→ WHAT TO DO
Filter the entries below, keeping only lines with the word "injection".
◇ ◇ ◇ ◇ ◇
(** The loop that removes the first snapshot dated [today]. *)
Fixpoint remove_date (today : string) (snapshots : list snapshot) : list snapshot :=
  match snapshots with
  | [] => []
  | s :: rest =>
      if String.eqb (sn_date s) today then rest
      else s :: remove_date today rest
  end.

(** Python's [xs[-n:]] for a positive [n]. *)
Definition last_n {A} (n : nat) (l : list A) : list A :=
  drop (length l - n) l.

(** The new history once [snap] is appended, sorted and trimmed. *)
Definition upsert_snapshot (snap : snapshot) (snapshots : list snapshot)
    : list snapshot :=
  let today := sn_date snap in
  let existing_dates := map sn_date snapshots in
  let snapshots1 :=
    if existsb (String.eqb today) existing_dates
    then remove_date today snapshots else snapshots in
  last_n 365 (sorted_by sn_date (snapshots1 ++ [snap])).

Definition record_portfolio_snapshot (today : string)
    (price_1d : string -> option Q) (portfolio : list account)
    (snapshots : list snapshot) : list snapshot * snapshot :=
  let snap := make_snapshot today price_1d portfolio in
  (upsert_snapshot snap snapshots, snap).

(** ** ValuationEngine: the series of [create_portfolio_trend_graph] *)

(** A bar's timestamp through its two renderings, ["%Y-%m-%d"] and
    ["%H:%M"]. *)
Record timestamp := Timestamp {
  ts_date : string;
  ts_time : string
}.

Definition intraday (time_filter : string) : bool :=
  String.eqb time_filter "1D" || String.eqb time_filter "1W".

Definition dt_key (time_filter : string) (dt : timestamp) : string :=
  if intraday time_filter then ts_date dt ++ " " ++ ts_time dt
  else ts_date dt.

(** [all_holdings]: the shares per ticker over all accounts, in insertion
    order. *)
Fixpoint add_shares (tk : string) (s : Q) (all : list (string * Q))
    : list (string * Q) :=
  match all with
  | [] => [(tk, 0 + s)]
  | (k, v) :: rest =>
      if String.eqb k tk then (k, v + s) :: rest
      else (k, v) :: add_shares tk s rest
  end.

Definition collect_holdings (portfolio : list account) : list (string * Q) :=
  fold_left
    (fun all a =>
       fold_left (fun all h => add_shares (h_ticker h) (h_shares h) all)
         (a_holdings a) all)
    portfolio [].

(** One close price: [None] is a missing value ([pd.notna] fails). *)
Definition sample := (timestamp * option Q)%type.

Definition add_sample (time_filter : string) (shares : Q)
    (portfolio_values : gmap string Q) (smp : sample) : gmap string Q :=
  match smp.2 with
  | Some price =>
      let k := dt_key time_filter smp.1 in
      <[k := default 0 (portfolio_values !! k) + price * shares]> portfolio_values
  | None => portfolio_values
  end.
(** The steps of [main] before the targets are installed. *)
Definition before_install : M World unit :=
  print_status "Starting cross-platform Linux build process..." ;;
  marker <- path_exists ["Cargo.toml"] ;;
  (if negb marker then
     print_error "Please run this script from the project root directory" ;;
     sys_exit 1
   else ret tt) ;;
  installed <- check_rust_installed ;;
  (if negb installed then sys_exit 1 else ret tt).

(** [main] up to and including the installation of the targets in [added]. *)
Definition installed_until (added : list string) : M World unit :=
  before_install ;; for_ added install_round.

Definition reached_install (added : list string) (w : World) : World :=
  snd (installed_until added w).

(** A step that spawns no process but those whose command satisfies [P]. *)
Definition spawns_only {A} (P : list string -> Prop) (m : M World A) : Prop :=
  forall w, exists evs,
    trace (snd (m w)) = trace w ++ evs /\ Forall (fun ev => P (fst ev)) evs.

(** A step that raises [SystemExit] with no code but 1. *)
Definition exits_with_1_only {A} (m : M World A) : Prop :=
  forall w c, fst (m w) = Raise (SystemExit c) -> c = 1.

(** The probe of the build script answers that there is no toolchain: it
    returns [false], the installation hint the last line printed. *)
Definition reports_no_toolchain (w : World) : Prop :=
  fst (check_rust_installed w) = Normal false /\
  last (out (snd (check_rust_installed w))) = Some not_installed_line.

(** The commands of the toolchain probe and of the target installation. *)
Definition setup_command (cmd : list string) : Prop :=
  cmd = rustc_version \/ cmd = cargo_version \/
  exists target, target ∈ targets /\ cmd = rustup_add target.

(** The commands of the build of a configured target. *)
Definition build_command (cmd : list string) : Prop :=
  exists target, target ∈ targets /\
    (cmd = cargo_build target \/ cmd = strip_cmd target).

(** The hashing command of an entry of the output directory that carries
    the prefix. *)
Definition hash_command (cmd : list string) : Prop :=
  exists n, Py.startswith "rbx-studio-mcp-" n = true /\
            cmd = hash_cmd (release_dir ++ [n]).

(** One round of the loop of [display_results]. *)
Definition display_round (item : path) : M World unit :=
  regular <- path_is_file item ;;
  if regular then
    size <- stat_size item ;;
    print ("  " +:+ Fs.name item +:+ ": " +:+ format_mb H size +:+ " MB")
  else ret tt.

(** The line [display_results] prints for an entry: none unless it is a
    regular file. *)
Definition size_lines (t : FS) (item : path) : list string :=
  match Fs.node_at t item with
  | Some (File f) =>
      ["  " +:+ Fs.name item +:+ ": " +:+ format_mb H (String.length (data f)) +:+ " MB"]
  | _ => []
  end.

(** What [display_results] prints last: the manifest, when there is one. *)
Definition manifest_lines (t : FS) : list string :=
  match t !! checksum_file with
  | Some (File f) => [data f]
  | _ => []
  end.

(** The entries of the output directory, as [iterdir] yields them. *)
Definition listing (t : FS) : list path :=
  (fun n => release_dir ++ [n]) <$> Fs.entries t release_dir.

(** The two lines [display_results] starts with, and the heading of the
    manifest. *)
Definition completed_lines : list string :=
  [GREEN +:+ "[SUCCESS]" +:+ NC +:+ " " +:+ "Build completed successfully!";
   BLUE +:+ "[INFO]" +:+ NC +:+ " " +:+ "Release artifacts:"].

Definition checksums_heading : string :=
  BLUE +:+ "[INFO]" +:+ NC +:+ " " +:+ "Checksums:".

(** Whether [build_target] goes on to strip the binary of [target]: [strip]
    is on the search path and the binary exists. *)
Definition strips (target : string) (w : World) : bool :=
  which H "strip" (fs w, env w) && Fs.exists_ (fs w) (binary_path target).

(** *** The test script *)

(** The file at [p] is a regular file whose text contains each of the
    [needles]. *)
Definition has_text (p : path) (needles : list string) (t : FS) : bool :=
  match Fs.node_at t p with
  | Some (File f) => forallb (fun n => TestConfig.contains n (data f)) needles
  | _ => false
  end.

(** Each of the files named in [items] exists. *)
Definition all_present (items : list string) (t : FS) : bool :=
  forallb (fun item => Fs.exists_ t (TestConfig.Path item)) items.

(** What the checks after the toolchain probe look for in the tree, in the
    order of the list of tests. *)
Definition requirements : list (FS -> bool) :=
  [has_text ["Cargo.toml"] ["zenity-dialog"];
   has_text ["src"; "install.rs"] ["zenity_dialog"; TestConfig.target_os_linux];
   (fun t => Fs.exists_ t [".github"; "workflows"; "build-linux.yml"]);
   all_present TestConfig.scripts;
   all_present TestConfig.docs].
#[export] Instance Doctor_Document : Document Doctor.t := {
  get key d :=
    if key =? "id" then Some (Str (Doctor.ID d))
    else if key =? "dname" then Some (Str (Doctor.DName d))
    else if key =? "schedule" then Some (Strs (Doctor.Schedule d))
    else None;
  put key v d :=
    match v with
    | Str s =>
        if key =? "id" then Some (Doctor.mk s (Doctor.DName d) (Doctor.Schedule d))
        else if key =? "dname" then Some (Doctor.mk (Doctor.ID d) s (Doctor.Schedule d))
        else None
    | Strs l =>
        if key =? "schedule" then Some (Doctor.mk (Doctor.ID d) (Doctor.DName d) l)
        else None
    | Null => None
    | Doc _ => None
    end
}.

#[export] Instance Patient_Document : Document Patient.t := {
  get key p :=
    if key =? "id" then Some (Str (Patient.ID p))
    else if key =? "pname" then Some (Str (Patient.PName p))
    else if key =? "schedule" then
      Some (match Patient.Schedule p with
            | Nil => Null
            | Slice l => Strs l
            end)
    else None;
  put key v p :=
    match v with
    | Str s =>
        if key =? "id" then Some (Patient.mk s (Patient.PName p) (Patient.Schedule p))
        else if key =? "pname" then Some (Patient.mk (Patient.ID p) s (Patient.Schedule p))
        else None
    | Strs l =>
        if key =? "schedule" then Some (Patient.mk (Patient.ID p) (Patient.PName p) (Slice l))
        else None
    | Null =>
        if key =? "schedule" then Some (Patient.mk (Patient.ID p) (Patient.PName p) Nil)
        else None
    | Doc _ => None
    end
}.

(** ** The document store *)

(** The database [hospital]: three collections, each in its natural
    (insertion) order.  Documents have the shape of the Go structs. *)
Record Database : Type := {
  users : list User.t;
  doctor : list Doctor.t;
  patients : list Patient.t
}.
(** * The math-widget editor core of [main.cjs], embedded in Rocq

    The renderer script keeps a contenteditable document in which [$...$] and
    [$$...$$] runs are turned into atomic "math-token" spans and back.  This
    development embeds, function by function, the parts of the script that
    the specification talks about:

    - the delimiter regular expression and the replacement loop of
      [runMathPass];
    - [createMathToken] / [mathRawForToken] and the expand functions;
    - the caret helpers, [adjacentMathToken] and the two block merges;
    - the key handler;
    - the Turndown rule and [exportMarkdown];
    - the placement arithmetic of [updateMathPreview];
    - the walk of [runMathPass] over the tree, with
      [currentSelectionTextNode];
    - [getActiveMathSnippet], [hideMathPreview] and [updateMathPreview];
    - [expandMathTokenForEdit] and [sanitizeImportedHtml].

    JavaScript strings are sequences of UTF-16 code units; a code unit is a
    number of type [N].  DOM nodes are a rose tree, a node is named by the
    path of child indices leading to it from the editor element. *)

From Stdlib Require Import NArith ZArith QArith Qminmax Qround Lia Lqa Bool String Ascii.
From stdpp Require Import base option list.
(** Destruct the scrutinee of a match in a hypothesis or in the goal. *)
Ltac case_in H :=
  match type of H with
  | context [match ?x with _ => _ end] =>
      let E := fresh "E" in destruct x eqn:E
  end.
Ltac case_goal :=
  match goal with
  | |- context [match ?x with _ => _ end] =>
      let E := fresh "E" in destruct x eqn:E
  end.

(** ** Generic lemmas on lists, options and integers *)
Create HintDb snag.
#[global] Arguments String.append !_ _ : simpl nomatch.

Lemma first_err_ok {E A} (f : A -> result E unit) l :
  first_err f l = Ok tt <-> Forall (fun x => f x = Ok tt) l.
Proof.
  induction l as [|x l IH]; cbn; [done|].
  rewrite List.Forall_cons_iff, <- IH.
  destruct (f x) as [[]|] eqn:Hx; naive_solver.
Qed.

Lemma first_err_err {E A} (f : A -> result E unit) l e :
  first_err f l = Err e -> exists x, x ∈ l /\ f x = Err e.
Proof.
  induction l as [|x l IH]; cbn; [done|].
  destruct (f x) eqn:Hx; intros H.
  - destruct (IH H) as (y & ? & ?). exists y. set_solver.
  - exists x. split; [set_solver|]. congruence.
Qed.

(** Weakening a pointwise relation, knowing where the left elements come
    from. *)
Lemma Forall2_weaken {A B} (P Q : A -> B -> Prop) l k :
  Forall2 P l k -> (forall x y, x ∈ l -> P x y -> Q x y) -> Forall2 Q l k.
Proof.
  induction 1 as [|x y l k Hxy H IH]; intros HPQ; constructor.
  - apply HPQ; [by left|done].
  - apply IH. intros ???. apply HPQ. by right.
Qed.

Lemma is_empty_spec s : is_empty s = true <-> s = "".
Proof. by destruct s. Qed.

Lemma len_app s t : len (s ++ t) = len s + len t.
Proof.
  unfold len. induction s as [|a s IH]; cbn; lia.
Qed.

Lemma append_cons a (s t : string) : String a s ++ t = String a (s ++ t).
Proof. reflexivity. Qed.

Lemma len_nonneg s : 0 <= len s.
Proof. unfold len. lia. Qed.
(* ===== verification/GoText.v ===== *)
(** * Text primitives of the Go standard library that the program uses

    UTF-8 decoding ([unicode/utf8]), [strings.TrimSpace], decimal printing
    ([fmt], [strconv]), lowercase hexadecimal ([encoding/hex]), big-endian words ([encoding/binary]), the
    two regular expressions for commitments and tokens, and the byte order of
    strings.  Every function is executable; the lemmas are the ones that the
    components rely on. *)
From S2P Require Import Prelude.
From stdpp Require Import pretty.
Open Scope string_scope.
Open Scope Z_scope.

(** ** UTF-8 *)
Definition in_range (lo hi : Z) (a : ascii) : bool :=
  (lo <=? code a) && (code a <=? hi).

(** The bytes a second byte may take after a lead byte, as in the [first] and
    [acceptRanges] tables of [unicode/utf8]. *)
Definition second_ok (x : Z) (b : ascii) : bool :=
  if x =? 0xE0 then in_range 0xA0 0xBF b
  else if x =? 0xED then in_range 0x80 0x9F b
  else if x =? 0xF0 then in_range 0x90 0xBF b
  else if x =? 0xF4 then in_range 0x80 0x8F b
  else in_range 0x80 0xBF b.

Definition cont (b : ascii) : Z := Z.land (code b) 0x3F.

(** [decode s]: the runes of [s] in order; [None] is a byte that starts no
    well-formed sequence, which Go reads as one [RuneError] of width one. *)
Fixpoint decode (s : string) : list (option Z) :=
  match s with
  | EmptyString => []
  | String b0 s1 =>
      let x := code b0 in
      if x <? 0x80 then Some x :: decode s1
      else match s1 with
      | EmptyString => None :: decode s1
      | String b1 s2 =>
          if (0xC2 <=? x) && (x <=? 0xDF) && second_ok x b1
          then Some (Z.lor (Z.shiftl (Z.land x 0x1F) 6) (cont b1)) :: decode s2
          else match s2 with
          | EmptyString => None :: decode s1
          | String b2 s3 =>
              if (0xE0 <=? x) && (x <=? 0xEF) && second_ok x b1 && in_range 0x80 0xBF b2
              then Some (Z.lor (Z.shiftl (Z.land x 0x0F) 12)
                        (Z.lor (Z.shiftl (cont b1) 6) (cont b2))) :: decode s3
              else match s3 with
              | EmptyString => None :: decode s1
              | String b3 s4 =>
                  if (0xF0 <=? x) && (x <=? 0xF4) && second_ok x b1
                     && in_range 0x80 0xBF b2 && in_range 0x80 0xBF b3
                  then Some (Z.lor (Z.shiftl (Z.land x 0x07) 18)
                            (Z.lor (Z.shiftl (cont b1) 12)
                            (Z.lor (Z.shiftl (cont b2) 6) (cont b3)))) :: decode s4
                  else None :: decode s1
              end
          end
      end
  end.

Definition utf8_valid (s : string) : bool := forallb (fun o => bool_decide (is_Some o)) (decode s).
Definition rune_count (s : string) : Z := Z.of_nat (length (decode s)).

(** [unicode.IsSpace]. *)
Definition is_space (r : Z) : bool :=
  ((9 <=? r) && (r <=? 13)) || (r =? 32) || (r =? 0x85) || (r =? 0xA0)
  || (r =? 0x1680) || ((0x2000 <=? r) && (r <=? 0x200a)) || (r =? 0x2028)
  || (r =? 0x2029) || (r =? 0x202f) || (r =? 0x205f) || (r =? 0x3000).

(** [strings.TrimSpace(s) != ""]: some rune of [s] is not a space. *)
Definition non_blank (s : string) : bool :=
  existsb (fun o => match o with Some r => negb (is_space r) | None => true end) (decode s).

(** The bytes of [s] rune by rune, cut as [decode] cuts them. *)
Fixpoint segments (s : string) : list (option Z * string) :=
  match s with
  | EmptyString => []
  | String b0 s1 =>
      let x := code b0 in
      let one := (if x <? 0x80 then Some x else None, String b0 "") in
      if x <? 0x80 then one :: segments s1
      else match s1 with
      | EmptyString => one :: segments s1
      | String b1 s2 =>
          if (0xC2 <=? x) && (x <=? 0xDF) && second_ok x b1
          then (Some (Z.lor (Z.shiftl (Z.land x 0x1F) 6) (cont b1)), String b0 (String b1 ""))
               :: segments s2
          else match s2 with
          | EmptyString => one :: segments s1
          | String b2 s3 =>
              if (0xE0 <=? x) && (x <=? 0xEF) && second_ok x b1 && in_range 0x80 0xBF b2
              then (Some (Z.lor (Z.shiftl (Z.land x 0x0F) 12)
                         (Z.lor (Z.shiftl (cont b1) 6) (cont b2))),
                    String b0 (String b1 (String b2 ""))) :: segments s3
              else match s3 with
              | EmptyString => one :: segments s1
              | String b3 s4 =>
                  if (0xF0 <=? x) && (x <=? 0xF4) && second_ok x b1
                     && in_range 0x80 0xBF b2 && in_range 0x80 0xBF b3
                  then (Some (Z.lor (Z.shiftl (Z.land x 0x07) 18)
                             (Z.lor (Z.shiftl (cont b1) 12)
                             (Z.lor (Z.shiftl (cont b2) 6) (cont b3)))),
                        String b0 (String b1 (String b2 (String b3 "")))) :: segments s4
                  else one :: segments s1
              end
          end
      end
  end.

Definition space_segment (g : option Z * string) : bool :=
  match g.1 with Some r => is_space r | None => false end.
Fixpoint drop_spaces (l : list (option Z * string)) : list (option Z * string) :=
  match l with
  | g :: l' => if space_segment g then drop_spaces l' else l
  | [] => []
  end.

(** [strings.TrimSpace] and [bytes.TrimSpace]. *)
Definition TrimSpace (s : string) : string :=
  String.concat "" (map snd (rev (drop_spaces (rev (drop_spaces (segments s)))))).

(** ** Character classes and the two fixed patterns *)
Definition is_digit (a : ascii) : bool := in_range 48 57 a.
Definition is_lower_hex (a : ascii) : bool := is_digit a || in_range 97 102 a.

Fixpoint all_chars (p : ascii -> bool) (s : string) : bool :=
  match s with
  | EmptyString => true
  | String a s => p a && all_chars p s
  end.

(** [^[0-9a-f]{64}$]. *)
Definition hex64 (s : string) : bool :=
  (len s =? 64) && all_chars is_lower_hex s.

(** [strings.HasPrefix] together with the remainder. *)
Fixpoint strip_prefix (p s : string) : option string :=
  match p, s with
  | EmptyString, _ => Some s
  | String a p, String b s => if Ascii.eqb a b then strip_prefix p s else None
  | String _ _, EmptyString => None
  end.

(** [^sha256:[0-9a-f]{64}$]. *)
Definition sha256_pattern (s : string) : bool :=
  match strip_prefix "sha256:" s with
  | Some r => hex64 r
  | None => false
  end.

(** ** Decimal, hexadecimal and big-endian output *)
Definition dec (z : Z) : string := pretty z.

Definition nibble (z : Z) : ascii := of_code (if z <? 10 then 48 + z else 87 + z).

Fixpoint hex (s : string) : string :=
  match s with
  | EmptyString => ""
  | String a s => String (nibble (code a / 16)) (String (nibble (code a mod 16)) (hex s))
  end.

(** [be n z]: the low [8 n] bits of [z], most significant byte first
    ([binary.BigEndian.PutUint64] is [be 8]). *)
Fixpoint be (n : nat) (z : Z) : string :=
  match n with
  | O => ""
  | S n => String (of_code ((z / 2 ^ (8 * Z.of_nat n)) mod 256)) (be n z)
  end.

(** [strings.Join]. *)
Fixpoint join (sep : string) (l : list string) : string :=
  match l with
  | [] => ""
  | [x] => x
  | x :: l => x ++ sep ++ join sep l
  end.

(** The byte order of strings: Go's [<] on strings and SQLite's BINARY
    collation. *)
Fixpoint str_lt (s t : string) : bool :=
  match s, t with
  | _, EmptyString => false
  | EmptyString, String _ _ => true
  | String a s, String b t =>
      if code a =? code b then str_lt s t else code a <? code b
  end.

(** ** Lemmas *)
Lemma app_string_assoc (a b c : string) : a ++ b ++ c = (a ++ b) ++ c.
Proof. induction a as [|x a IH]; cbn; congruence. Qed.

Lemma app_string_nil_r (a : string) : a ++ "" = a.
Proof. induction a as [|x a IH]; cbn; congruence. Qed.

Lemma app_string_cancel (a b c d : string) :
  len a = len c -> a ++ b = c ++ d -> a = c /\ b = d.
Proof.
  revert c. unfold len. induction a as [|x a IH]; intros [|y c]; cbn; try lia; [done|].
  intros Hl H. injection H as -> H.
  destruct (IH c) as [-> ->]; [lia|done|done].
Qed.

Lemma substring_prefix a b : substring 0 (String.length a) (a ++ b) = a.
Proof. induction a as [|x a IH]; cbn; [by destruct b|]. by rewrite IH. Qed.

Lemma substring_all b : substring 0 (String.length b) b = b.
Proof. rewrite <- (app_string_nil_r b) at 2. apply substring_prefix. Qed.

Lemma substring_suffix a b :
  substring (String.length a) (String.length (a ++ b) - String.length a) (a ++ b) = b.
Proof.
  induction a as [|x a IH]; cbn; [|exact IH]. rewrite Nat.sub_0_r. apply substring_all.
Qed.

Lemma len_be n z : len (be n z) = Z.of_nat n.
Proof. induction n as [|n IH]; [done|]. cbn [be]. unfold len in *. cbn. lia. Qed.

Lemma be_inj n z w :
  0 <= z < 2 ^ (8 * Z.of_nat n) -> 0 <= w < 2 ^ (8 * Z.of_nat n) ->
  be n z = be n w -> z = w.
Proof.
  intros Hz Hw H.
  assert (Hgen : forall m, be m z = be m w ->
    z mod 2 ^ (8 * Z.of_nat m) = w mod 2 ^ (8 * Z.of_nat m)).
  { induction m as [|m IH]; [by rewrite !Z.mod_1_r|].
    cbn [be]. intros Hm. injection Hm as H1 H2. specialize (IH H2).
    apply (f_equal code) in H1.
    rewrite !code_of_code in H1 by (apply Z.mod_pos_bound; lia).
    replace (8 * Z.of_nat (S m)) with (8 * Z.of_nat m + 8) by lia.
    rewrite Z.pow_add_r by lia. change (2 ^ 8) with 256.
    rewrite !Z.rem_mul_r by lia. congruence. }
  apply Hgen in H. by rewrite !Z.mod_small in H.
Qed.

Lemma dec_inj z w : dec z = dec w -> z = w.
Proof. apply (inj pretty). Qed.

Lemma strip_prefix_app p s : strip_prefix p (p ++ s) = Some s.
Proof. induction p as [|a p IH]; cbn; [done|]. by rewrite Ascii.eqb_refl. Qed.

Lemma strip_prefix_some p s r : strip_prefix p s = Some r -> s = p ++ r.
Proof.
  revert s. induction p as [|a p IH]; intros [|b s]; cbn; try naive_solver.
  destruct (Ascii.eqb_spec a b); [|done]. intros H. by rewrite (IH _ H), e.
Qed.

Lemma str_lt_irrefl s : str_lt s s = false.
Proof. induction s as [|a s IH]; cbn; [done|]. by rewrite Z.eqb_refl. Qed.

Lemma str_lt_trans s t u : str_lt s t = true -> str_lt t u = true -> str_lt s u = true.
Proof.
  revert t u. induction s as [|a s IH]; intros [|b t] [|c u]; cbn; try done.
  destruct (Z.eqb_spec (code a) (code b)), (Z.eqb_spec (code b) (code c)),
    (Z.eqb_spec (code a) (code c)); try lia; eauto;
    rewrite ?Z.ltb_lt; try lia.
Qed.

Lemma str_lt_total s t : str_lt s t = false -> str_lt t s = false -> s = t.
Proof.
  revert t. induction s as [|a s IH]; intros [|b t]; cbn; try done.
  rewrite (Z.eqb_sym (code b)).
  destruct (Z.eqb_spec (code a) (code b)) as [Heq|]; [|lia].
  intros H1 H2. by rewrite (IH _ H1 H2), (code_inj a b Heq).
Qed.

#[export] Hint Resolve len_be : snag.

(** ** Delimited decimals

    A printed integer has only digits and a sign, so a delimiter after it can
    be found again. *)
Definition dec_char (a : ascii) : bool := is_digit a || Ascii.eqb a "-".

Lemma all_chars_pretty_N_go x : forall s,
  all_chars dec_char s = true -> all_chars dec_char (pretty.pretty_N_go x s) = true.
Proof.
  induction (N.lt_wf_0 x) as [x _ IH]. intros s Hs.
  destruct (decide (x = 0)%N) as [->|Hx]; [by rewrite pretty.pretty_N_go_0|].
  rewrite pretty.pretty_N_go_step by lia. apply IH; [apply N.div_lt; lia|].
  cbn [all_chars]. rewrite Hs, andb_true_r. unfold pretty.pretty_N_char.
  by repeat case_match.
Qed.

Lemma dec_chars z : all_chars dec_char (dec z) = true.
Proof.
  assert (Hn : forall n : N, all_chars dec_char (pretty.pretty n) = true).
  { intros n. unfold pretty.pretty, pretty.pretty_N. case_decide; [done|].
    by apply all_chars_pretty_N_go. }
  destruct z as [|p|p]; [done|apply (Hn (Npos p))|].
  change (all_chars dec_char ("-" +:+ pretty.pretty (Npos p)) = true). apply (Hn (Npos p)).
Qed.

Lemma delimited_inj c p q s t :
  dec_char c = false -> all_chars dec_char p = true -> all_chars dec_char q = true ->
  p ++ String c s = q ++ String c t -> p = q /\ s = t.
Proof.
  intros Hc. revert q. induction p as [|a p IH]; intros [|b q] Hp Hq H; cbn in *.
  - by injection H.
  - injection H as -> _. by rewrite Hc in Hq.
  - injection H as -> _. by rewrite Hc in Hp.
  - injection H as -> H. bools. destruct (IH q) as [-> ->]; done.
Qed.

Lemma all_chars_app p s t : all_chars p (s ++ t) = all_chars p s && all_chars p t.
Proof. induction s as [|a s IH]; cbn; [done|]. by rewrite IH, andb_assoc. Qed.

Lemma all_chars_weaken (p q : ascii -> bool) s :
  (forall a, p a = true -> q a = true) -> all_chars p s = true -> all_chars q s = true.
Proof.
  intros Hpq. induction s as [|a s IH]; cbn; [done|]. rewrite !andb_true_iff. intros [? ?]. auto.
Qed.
◇ ◇ ◇ ◇ ◇
→ YOUR SOLUTION
  intros Hl H. injection H as -> H.
    cbn [be]. intros Hm. injection Hm as H1 H2. specialize (IH H2).
  - by injection H.
  - injection H as -> _. by rewrite Hc in Hq.
  - injection H as -> _. by rewrite Hc in Hp.
  - injection H as -> H. bools. destruct (IH q) as [-> ->]; done.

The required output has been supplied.